Copulative compounds are compounds which have two semantic heads.
Appositional compounds refer to lexemes that have two (contrary) attributes which classify the compound.
Type Description Examples endocentric A+B denotes a special kind of B darkroom, smalltalk exocentric A+B denotes a special kind of an unexpressed semantic head skinhead, paleface (head: 'person') copulative A+B denotes 'the sum' of what A and B denote bittersweet, sleepwalk appositional A and B provide different descriptions for the same referent actor-director, maidservant
Most natural languages have compound nouns. The positioning of the words (i. e. the most common order of constituents in phrases where nouns are modified by adjectives, by possessors, by other nouns, etc.) varies according to the language. While Germanic languages, for example, are left-branching when it comes to noun phrases (the modifiers come before the head), the Romance languages are usually right-branching.
In French, compound nouns are often formed by left-hand heads with prepositional components inserted before the modifier, as in chemin-de-fer 'railway' lit. 'road of iron' and moulin à vent 'windmill', lit. 'mill (that works)-by-means-of wind'.

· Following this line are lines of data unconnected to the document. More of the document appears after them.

(* ===== verification/FatNames.v ===== *)
(** * FAT32: bytes, names, time stamps and the boot records

    The parts of src/libs/fat32/fat.c that compute on bytes: little-endian fields,
    paths, short (8.3) and long file names with their checksum, time stamps, and the
    checks made on the master boot record and the BIOS parameter block. *)
From S2P Require Import Prelude.
From S2P Require Import CString.
Local Open Scope Z_scope.

(** ** Little-endian fields of a byte buffer *)
Fixpoint le_value (l : list Z) : Z :=
  match l with [] => 0 | b :: l' => b + 256 * le_value l' end.
Fixpoint le_bytes (n : nat) (v : Z) : list Z :=
  match n with O => [] | S n' => v mod 256 :: le_bytes n' (v / 256) end.
(** The packed field of [n] bytes at offset [off]. *)
Definition get_le (n off : nat) (buf : list Z) : Z := le_value (take n (drop off buf)).
Definition set_bytes (off : nat) (bytes buf : list Z) : list Z :=
  take off buf ++ bytes ++ drop (off + length bytes) buf.
Definition set_le (n off : nat) (v : Z) (buf : list Z) : list Z := set_bytes off (le_bytes n v) buf.

(** ** Characters and paths *)
Definition SLASH : Z := 47.
Definition DOT : Z := 46.
Definition UNDERSCORE : Z := 95.

Definition to_upper (c : Z) : Z :=
  if (97 <=? c) && (c <=? 122) then Z.land c (Z.lnot 0x20) else c.

(** [for (i = 0; path[i] && path[i] != '/'; i++);]: [None] when the string has no end. *)
Fixpoint subpath_len (path : list Z) : option Z :=
  match path with
  | [] => None
  | c :: path' =>
      if (c =? NUL) || (c =? SLASH) then Some 0
      else n ← subpath_len path'; Some (n + 1)
  end.
(** [while ( *path == '/') path++;] *)
Fixpoint skip_slashes (path : list Z) : list Z :=
  match path with
  | c :: path' => if c =? SLASH then skip_slashes path' else path
  | [] => []
  end.
Definition last_subpath_len (path : list Z) : option Z :=
  len ← subpath_len path;
  if len =? 0 then Some 0 else
  match skip_slashes (drop (Z.to_nat len) path) with
  | [] => None
  | c :: _ => Some (if c =? NUL then len else 0)
  end.

(** ** Short names *)
Definition SFN_FREE : Z := 0xe5.
Definition SFN_LAST : Z := 0.
Definition SFN_PAD : Z := 0x20.

Definition get_crc (name : list Z) : Z :=
  foldl (λ sum c, u8 (Z.shiftl (Z.land sum 1) 7 + Z.shiftr sum 1 + c)) 0 (take 11 name).

(** ["!#$%&'()-@^_`{}~ "] *)
Definition special_chars : list Z :=
  [33; 35; 36; 37; 38; 39; 40; 41; 45; 64; 94; 95; 96; 123; 125; 126; 32].
Definition sfn_char (c : Z) : Z :=
  let c := to_upper c in
  if (65 <=? c) && (c <=? 90) then c
  else if bool_decide (c ∈ special_chars) then c else UNDERSCORE.

(** The longest prefix without [stop]. *)
Fixpoint until (stop : Z) (l : list Z) : list Z :=
  match l with
  | c :: l' => if c =? stop then [] else c :: until stop l'
  | [] => []
  end.
(** [while (i < len && name[i++] != '.');] *)
Fixpoint after_dot (l : list Z) : list Z :=
  match l with
  | c :: l' => if c =? DOT then l' else after_dot l'
  | [] => []
  end.
Definition padded (n : nat) (l : list Z) : list Z := l ++ replicate (n - length l) SFN_PAD.
(** [name] is the [len] bytes of the name. *)
Definition put_sfn_name (name : list Z) : list Z :=
  let base := until DOT (take 8 name) in
  let ext := take 3 (after_dot (drop (length base) name)) in
  padded 8 (sfn_char <$> base) ++ padded 3 (sfn_char <$> ext).
(** What ends up in [g_buf[0 .. g_len - 1]]. *)
Definition parse_sfn_name (sfn_name : list Z) : list Z :=
  let ext := take 3 (drop 8 sfn_name) in
  until SFN_PAD (take 8 sfn_name) ++
  (if default SFN_PAD (head ext) =? SFN_PAD then [] else [DOT]) ++ until SFN_PAD ext.

(** ** Long names *)
Definition LFN_HEAD_MSK : Z := 0x40.
Definition LFN_SEQ_MSK : Z := 0x1f.
Definition FAT_ATTR_LFN : Z := 0x0f.
Definition FAT_ERR_BROKEN : Z := -2.
Definition g_lfn_indices : list nat := [1; 3; 5; 7; 9; 14; 16; 18; 20; 22; 24; 28; 30]%nat.

(** The two bytes of the characters, in the places [indices] of the entry: the
    character and a zero byte, once a zero word, then all ones. *)
Fixpoint put_chars (indices : list nat) (chars : list Z) (terminated : bool) (raw : list Z) : list Z :=
  match indices with
  | [] => raw
  | i :: indices' =>
      match chars with
      | c :: chars' => put_chars indices' chars' terminated (<[S i := 0]> (<[i := c]> raw))
      | [] =>
          let v := if terminated then 0xff else 0 in
          put_chars indices' [] true (<[S i := v]> (<[i := v]> raw))
      end
  end.
Definition put_lfn_name_frag (raw name : list Z) : list Z := put_chars g_lfn_indices name false raw.

(** One entry of a long name as [dir_add] writes it. *)
Definition lfn_entry (mask i crc : Z) (frag raw : list Z) : list Z :=
  let raw := put_lfn_name_frag raw frag in
  let raw := <[11%nat := FAT_ATTR_LFN]> raw in
  let raw := <[0%nat := Z.lor mask i]> raw in
  let raw := <[13%nat := crc]> raw in
  let raw := <[12%nat := 0]> raw in
  set_le 2 26 0 raw.
(** One entry as [parse_lfn_name] reads it: the characters up to the first zero. *)
Fixpoint get_chars (indices : list nat) (raw : list Z) : option (list Z) :=
  match indices with
  | [] => Some []
  | i :: indices' =>
      let c := default 0 (raw !! i) in
      if c =? 0xff then None
      else if c =? 0 then Some []
      else l ← get_chars indices' raw; Some (c :: l)
  end.
Definition parse_lfn_entry (crc : Z) (raw : list Z) : option (list Z) :=
  if negb (default 0 (raw !! 11%nat) =? FAT_ATTR_LFN) || negb (default 0 (raw !! 13%nat) =? crc)
  then None else get_chars g_lfn_indices raw.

In Turkish, one way of forming compound nouns is as follows: yeldeğirmeni ‘windmill’ (yel: wind, değirmen-i:mill-possessive); demiryolu 'railway'(demir: iron, yol-u: road-possessive).
A type of compound that is fairly common in the Indo-European languages is formed of a verb and its object, and in effect transforms a simple verbal clause into a noun.
In Spanish, for example, such compounds consist of a verb conjugated for third person singular, present tense, indicative mood followed by a noun (usually plural): e.g., rascacielos (modelled on "skyscraper", lit. 'scratches skies'), sacacorchos ('corkscrew', lit. 'removes corks'), guardarropas ('wardrobe', lit. 'stores clothing'). These compounds are formally invariable in the plural (but in many cases they have been reanalyzed as plural forms, and a singular form has appeared). French and Italian have these same compounds with the noun in the singular form: Italian grattacielo, 'skyscraper'; French grille-pain, 'toaster' (lit. 'toasts bread') and torche-cul 'ass-wipe' (Rabelais: See his "propos torcheculatifs").
This construction exists in English, generally with the verb and noun both in uninflected form: examples are spoilsport, killjoy, breakfast, cutthroat, pickpocket, dreadnought, and know-nothing.
Also common in English is another type of verb–noun (or noun–verb) compound, in which an argument of the verb is incorporated into the verb, which is then usually turned into a gerund, such as breastfeeding, finger-pointing, etc. The noun is often an instrumental complement. From these gerunds new verbs can be made: (a mother) breastfeeds (a child) and from them new compounds mother-child breastfeeding, etc.
In the Australian Aboriginal language Jingulu, (a Pama–Nyungan language), it is claimed that all verbs are V+N compounds, such as "do a sleep", or "run a dive", and the language has only three basic verbs: do, make, and run.
A special kind of composition is incorporation, of which noun incorporation into a verbal root (as in English backstabbing, breastfeed, etc.) is most prevalent (see below).
Verb–verb compounds are sequences of more than one verb acting together to determine clause structure. They have two types:
- In a serial verb, two actions, often sequential, are expressed in a single clause. For example, Ewe trɔ dzo, lit. "turn leave", means "turn and leave", and Hindi जाकर देखो jā-kar dekh-o, lit. "go-CONJUNCTIVE PARTICIPLE see-IMPERATIVE", means "go and see". In each case, the two verbs together determine the semantics and argument structure.
Serial verb expressions in English may include What did you go and do that for?, or He just upped and left; this is however not quite a true compound since they are connected by a conjunction and the second missing arguments may be taken as a case of ellipsis.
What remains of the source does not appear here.